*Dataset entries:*

■ ■ ■

(** [nonce]: what the random generator draws. *)
Definition Build (bytecode : list Z) (metadata : Metadata) (encryptionKey secretKey nonce : list Z) : res BuildResult :=
  if negb sodium_ok then build_failed "libsodium is not initialised"
  else match bytecode with
  | [] => build_failed "there is no bytecode to package"
  | _ =>
      if negb (length encryptionKey =? kKeyBytes)%nat then build_failed (key_error "encryption" kKeyBytes)
      else if negb (length secretKey =? kSecretKeyBytes)%nat then build_failed (key_error "signing" kSecretKeyBytes)
      else
        hash ← HexOf bytecode;
        let meta := complete metadata bytecode hash in
        match dump (inject (JObject (header_fields meta nonce))) with
        | None => Err "type_error"
        | Some headerText =>
            let header := bytes_of headerText in
            if kMaxHeaderBytes <? Z.of_nat (length header) then build_failed "package metadata is too large"
            else
              let out := signed_part header (encrypt encryptionKey nonce header bytecode) in
              match sign secretKey out with
              | None => build_failed "signing failed"
              | Some signature => Ok (mkBuild true (out ++ signature) "")
              end
        end
  end.

(** ** Opening *)

Record Envelope := mkEnvelope {
  e_headerText : list Z; e_payloadOffset : nat; e_payloadLength : nat; e_signedLength : nat; e_header : json
}.

Definition is_object (j : json) : bool := match view j with JObject _ => true | _ => false end.

Definition ParseEnvelope (package : list Z) : res Envelope :=
  let size := length package in
  if (size <? kMagicBytes + 2 + 4 + 8 + kSignatureBytes)%nat then Err "not a gateway Lua package (too short)"
  else
    magic ← slice package 0 7;
    nul ← read_at package 7;
    if negb (bool_decide (magic = kMagic)) || negb (nul =? 0) then Err "not a gateway Lua package (bad magic)"
    else
      '(format, offset) ← or_error "truncated package" (ReadLE 2 package kMagicBytes);
      if negb (format =? kFormatVersion)
      then Err ("package format version " ++ to_string format ++ " is not supported by this gateway")
      else
        '(headerLength, offset) ← or_error "truncated package" (ReadLE 4 package offset);
        if (headerLength =? 0) || (kMaxHeaderBytes <? headerLength) || (Z.of_nat size <? Z.of_nat offset + headerLength)
        then Err "package header length is implausible"
        else
          headerText ← slice package offset (Z.to_nat headerLength);
          '(payloadLength, offset) ← or_error "truncated package" (ReadLE 8 package (offset + Z.to_nat headerLength));
          if (payloadLength =? 0) || (kMaxPayloadBytes <? payloadLength) then Err "package payload length is implausible"
          else if (size <? offset + kSignatureBytes)%nat || negb (Z.of_nat (size - offset - kSignatureBytes) =? payloadLength)
          then Err "package payload length does not match the file"
          else match parse (text_of headerText) with
          | None => Err "package header is not valid JSON"
          | Some header =>
              if negb (is_object header) then Err "package header is not a JSON object"
              else Ok (mkEnvelope headerText offset (Z.to_nat payloadLength) (offset + Z.to_nat payloadLength) header)
          end.

(** [None]: a member of another type throws. *)
Definition MetadataFrom (header : json) : res (option Metadata) :=
  let text := fun key => value_string header key "" in
  match text "app_id"%string, text "version"%string, text "entry"%string, text "runtime_tag"%string,
        text "built_at"%string, text "built_by"%string, text "source_sha256"%string, text "bytecode_sha256"%string with
  | Some a, Some v, Some e, Some r, Some at_, Some by_, Some s, Some b =>
      n ← value_int 64 header "bytecode_bytes" 0;
      Ok (match n, text "algorithm"%string, text "notes"%string with
          | Some n, Some alg, Some t => Some (mkMetadata a v e r at_ by_ s b n alg t)
          | _, _, _ => None
          end)
  | _, _, _, _, _, _, _, _ => Ok None
  end.

(** The error it returns, or the metadata. *)
Definition PeekMetadata (package : list Z) : res (string + Metadata) :=
  match ParseEnvelope package with
  | Err error => Ok (inl error)
  | Fault => Fault
  | Ok envelope =>
      m ← MetadataFrom (e_header envelope);
      match m with Some m => Ok (inr m) | None => Err "type_error" end
  end.

Record OpenResult := mkOpen {
  o_ok : bool; o_bytecode : list Z; o_metadata : Metadata; o_error : string; o_signature_failed : bool; o_runtime_mismatch : bool
}.
Definition open_failed (m : Metadata) (error : string) : res OpenResult := Ok (mkOpen false [] m error false false).

(** After the envelope and the metadata. *)
Definition open_payload (package encryptionKey : list Z) (envelope : Envelope) (meta : Metadata) : res OpenResult :=
  match value_string (e_header envelope) "nonce" "" with
  | None => Err "type_error"
  | Some hex =>
      match hex_pairs (bytes_of hex) with
      | None => open_failed meta "package header has no usable nonce"
      | Some nonce =>
          if negb (length nonce =? kNonceBytes)%nat then open_failed meta "package header has no usable nonce"
          else if negb (String.eqb (algorithm meta) kAlgorithm)
          then open_failed meta ("unsupported payload algorithm " ++ quoted (algorithm meta))
          else
            payload ← slice package (e_payloadOffset envelope) (e_payloadLength envelope);
            match decrypt encryptionKey nonce (e_headerText envelope) payload with
            | None => open_failed meta "could not decrypt the package: wrong encryption key for this installation"
            | Some plaintext =>
                actual ← HexOf plaintext;
                if negb (String.eqb (bytecode_sha256 meta) "") && negb (HexEquals actual (bytes_of (bytecode_sha256 meta)))
                then open_failed meta "decrypted payload does not match its recorded hash"
                else Ok (mkOpen true plaintext meta "" false false)
            end
      end
  end.

Definition Open (package encryptionKey publicKey : list Z) : res OpenResult :=
  if negb sodium_ok then open_failed no_metadata "libsodium is not initialised"
  else if negb (length encryptionKey =? kKeyBytes)%nat then open_failed no_metadata (key_error "encryption" kKeyBytes)
  else if negb (length publicKey =? kPublicKeyBytes)%nat then open_failed no_metadata (key_error "verification" kPublicKeyBytes)
  else match ParseEnvelope package with
  | Err error => open_failed no_metadata error
  | Fault => Fault
  | Ok envelope =>
      m ← MetadataFrom (e_header envelope);
      match m with
      | None => Err "type_error"
      | Some meta =>
          if negb (String.eqb (runtime_tag meta) "") && negb (String.eqb (runtime_tag meta) RuntimeTag)
          then Ok (mkOpen false [] meta ("package was built for " ++ runtime_tag meta ++ ", this gateway runs " ++ RuntimeTag) false true)
          else
            signature ← slice package (e_signedLength envelope) kSignatureBytes;
            message ← slice package 0 (e_signedLength envelope);
            if negb (verify publicKey message signature)
            then Ok (mkOpen false [] meta "signature does not verify -- this package was not built by this installation, or has been modified" true false)
            else open_payload package encryptionKey envelope meta
      end
  end.

(** ** The envelope *)

Definition envelope_of (header ciphertext : list Z) (j : json) : Envelope :=
  mkEnvelope header (22 + length header) (length ciphertext) (length (signed_part header ciphertext)) j.

Lemma length_signed_part header ciphertext : length (signed_part header ciphertext) = (22 + length header + length ciphertext)%nat.
Proof. unfold signed_part. rewrite !length_app, !length_AppendLE. cbn. lia. Qed.

(** The parts of a file in the format. *)
Definition parts_ok (header ciphertext signature : list Z) : Prop :=
  0 < Z.of_nat (length header) <= kMaxHeaderBytes /\ 0 < Z.of_nat (length ciphertext) <= kMaxPayloadBytes /\
  length signature = kSignatureBytes.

■ ■ ■

*WHAT TO DO:*
Each line of the data above needs to be returned exactly.

*TASK RESPONSE:*
(** [nonce]: what the random generator draws. *)
Definition Build (bytecode : list Z) (metadata : Metadata) (encryptionKey secretKey nonce : list Z) : res BuildResult :=
  if negb sodium_ok then build_failed "libsodium is not initialised"
  else match bytecode with
  | [] => build_failed "there is no bytecode to package"
  | _ =>
      if negb (length encryptionKey =? kKeyBytes)%nat then build_failed (key_error "encryption" kKeyBytes)
      else if negb (length secretKey =? kSecretKeyBytes)%nat then build_failed (key_error "signing" kSecretKeyBytes)
      else
        hash ← HexOf bytecode;
        let meta := complete metadata bytecode hash in
        match dump (inject (JObject (header_fields meta nonce))) with
        | None => Err "type_error"
        | Some headerText =>
            let header := bytes_of headerText in
            if kMaxHeaderBytes <? Z.of_nat (length header) then build_failed "package metadata is too large"
            else
              let out := signed_part header (encrypt encryptionKey nonce header bytecode) in
              match sign secretKey out with
              | None => build_failed "signing failed"
              | Some signature => Ok (mkBuild true (out ++ signature) "")
              end
        end
  end.

(** ** Opening *)

Record Envelope := mkEnvelope {
  e_headerText : list Z; e_payloadOffset : nat; e_payloadLength : nat; e_signedLength : nat; e_header : json
}.

Definition is_object (j : json) : bool := match view j with JObject _ => true | _ => false end.

Definition ParseEnvelope (package : list Z) : res Envelope :=
  let size := length package in
  if (size <? kMagicBytes + 2 + 4 + 8 + kSignatureBytes)%nat then Err "not a gateway Lua package (too short)"
  else
    magic ← slice package 0 7;
    nul ← read_at package 7;
    if negb (bool_decide (magic = kMagic)) || negb (nul =? 0) then Err "not a gateway Lua package (bad magic)"
    else
      '(format, offset) ← or_error "truncated package" (ReadLE 2 package kMagicBytes);
      if negb (format =? kFormatVersion)
      then Err ("package format version " ++ to_string format ++ " is not supported by this gateway")
      else
        '(headerLength, offset) ← or_error "truncated package" (ReadLE 4 package offset);
        if (headerLength =? 0) || (kMaxHeaderBytes <? headerLength) || (Z.of_nat size <? Z.of_nat offset + headerLength)
        then Err "package header length is implausible"
        else
          headerText ← slice package offset (Z.to_nat headerLength);
          '(payloadLength, offset) ← or_error "truncated package" (ReadLE 8 package (offset + Z.to_nat headerLength));
          if (payloadLength =? 0) || (kMaxPayloadBytes <? payloadLength) then Err "package payload length is implausible"
          else if (size <? offset + kSignatureBytes)%nat || negb (Z.of_nat (size - offset - kSignatureBytes) =? payloadLength)
          then Err "package payload length does not match the file"
          else match parse (text_of headerText) with
          | None => Err "package header is not valid JSON"
          | Some header =>
              if negb (is_object header) then Err "package header is not a JSON object"
              else Ok (mkEnvelope headerText offset (Z.to_nat payloadLength) (offset + Z.to_nat payloadLength) header)
          end.

(** [None]: a member of another type throws. *)
Definition MetadataFrom (header : json) : res (option Metadata) :=
  let text := fun key => value_string header key "" in
  match text "app_id"%string, text "version"%string, text "entry"%string, text "runtime_tag"%string,
        text "built_at"%string, text "built_by"%string, text "source_sha256"%string, text "bytecode_sha256"%string with
  | Some a, Some v, Some e, Some r, Some at_, Some by_, Some s, Some b =>
      n ← value_int 64 header "bytecode_bytes" 0;
      Ok (match n, text "algorithm"%string, text "notes"%string with
          | Some n, Some alg, Some t => Some (mkMetadata a v e r at_ by_ s b n alg t)
          | _, _, _ => None
          end)
  | _, _, _, _, _, _, _, _ => Ok None
  end.

(** The error it returns, or the metadata. *)
Definition PeekMetadata (package : list Z) : res (string + Metadata) :=
  match ParseEnvelope package with
  | Err error => Ok (inl error)
  | Fault => Fault
  | Ok envelope =>
      m ← MetadataFrom (e_header envelope);
      match m with Some m => Ok (inr m) | None => Err "type_error" end
  end.

Record OpenResult := mkOpen {
  o_ok : bool; o_bytecode : list Z; o_metadata : Metadata; o_error : string; o_signature_failed : bool; o_runtime_mismatch : bool
}.
Definition open_failed (m : Metadata) (error : string) : res OpenResult := Ok (mkOpen false [] m error false false).

(** After the envelope and the metadata. *)
Definition open_payload (package encryptionKey : list Z) (envelope : Envelope) (meta : Metadata) : res OpenResult :=
  match value_string (e_header envelope) "nonce" "" with
  | None => Err "type_error"
  | Some hex =>
      match hex_pairs (bytes_of hex) with
      | None => open_failed meta "package header has no usable nonce"
      | Some nonce =>
          if negb (length nonce =? kNonceBytes)%nat then open_failed meta "package header has no usable nonce"
          else if negb (String.eqb (algorithm meta) kAlgorithm)
          then open_failed meta ("unsupported payload algorithm " ++ quoted (algorithm meta))
          else
            payload ← slice package (e_payloadOffset envelope) (e_payloadLength envelope);
            match decrypt encryptionKey nonce (e_headerText envelope) payload with
            | None => open_failed meta "could not decrypt the package: wrong encryption key for this installation"
            | Some plaintext =>
                actual ← HexOf plaintext;
                if negb (String.eqb (bytecode_sha256 meta) "") && negb (HexEquals actual (bytes_of (bytecode_sha256 meta)))
                then open_failed meta "decrypted payload does not match its recorded hash"
                else Ok (mkOpen true plaintext meta "" false false)
            end
      end
  end.

Definition Open (package encryptionKey publicKey : list Z) : res OpenResult :=
  if negb sodium_ok then open_failed no_metadata "libsodium is not initialised"
  else if negb (length encryptionKey =? kKeyBytes)%nat then open_failed no_metadata (key_error "encryption" kKeyBytes)
  else if negb (length publicKey =? kPublicKeyBytes)%nat then open_failed no_metadata (key_error "verification" kPublicKeyBytes)
  else match ParseEnvelope package with
  | Err error => open_failed no_metadata error
  | Fault => Fault
  | Ok envelope =>
      m ← MetadataFrom (e_header envelope);
      match m with
      | None => Err "type_error"
      | Some meta =>
          if negb (String.eqb (runtime_tag meta) "") && negb (String.eqb (runtime_tag meta) RuntimeTag)
          then Ok (mkOpen false [] meta ("package was built for " ++ runtime_tag meta ++ ", this gateway runs " ++ RuntimeTag) false true)
          else
            signature ← slice package (e_signedLength envelope) kSignatureBytes;
            message ← slice package 0 (e_signedLength envelope);
            if negb (verify publicKey message signature)
            then Ok (mkOpen false [] meta "signature does not verify -- this package was not built by this installation, or has been modified" true false)
            else open_payload package encryptionKey envelope meta
      end
  end.

(** ** The envelope *)

Definition envelope_of (header ciphertext : list Z) (j : json) : Envelope :=
  mkEnvelope header (22 + length header) (length ciphertext) (length (signed_part header ciphertext)) j.

Lemma length_signed_part header ciphertext : length (signed_part header ciphertext) = (22 + length header + length ciphertext)%nat.
Proof. unfold signed_part. rewrite !length_app, !length_AppendLE. cbn. lia. Qed.

(** The parts of a file in the format. *)
Definition parts_ok (header ciphertext signature : list Z) : Prop :=
  0 < Z.of_nat (length header) <= kMaxHeaderBytes /\ 0 < Z.of_nat (length ciphertext) <= kMaxPayloadBytes /\
  length signature = kSignatureBytes.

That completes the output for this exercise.